INSTRUCTIONS FOR THE TASK — Look through the data below. Collect every line where the word "VerifyFull" occurs.
■ ■ ■ ■ ■
Definition tlsVerificationModes : list (string * Z) :=
  [("full", VerifyFull); ("strict", VerifyStrict); ("none", VerifyNone); ("certificate", VerifyCertificate)].

Definition VerificationMode_String (m : Z) : string := default unknownType (lookup_value tlsVerificationModes m).

Definition VerificationMode_MarshalText (m : Z) : res tls_error string :=
  match lookup_value tlsVerificationModes m with Some s => Ok s | None => Err (Emarshal m) end.

Definition VerificationMode_Unpack (i : input) : res tls_error Z :=
  match i with
  | INil => Ok VerifyFull
  | IString o =>
      if String.eqb o "" then Ok VerifyFull
      else match lookup_name tlsVerificationModes o with Some m => Ok m | None => Err (EunknownMode o) end
  | IInt64 o | IUint64 o => Ok (uint8 o)
  | IOther _ => Err EunknownType
  end.

Definition VerificationMode_Validate (m : Z) : res tls_error unit :=
  if m >? VerifyStrict then Err (EunsupportedMode m) else Ok tt.

(** ** Client authentication *)
Definition TLSClientAuthNone : Z := 0.
Definition TLSClientAuthOptional : Z := 3.
Definition TLSClientAuthRequired : Z := 4.

Definition tlsClientAuthTypes : list (string * Z) :=
  [("none", TLSClientAuthNone); ("optional", TLSClientAuthOptional); ("required", TLSClientAuthRequired)].

Definition ClientAuth_String (m : Z) : string := default unknownType (lookup_value tlsClientAuthTypes m).

Definition ClientAuth_MarshalText (m : Z) : res tls_error string :=
  match lookup_value tlsClientAuthTypes m with Some s => Ok s | None => Err (Emarshal m) end.

Definition ClientAuth_Unpack (i : input) : res tls_error Z :=
  match i with
  | INil => Ok TLSClientAuthNone
  | IString o =>
      if String.eqb o "" then Ok TLSClientAuthNone
      else match lookup_name tlsClientAuthTypes o with Some m => Ok m | None => Err (EunknownAuth o) end
  | IInt64 o | IUint64 o => Ok (wrap64 o)
  | IOther _ => Err EunknownType
  end.

(** ** Configurations *)
Record CertificateConfig := mkCertConfig {
  Certificate_file : string; Key_file : string; Passphrase : string; PassphrasePath : string
}.

Definition CertificateConfig_Validate (c : CertificateConfig) : res tls_error unit :=
  let hasCertificate := negb (String.eqb (Certificate_file c) "") in
  let hasKey := negb (String.eqb (Key_file c) "") in
  if hasCertificate && negb hasKey then Err ErrKeyUnspecified
  else if negb hasCertificate && hasKey then Err ErrCertificateUnspecified
  else Ok tt.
■ ■ ■ ■ ■
FINAL ANSWER —
  [("full", VerifyFull); ("strict", VerifyStrict); ("none", VerifyNone); ("certificate", VerifyCertificate)].
  | INil => Ok VerifyFull
      if String.eqb o "" then Ok VerifyFull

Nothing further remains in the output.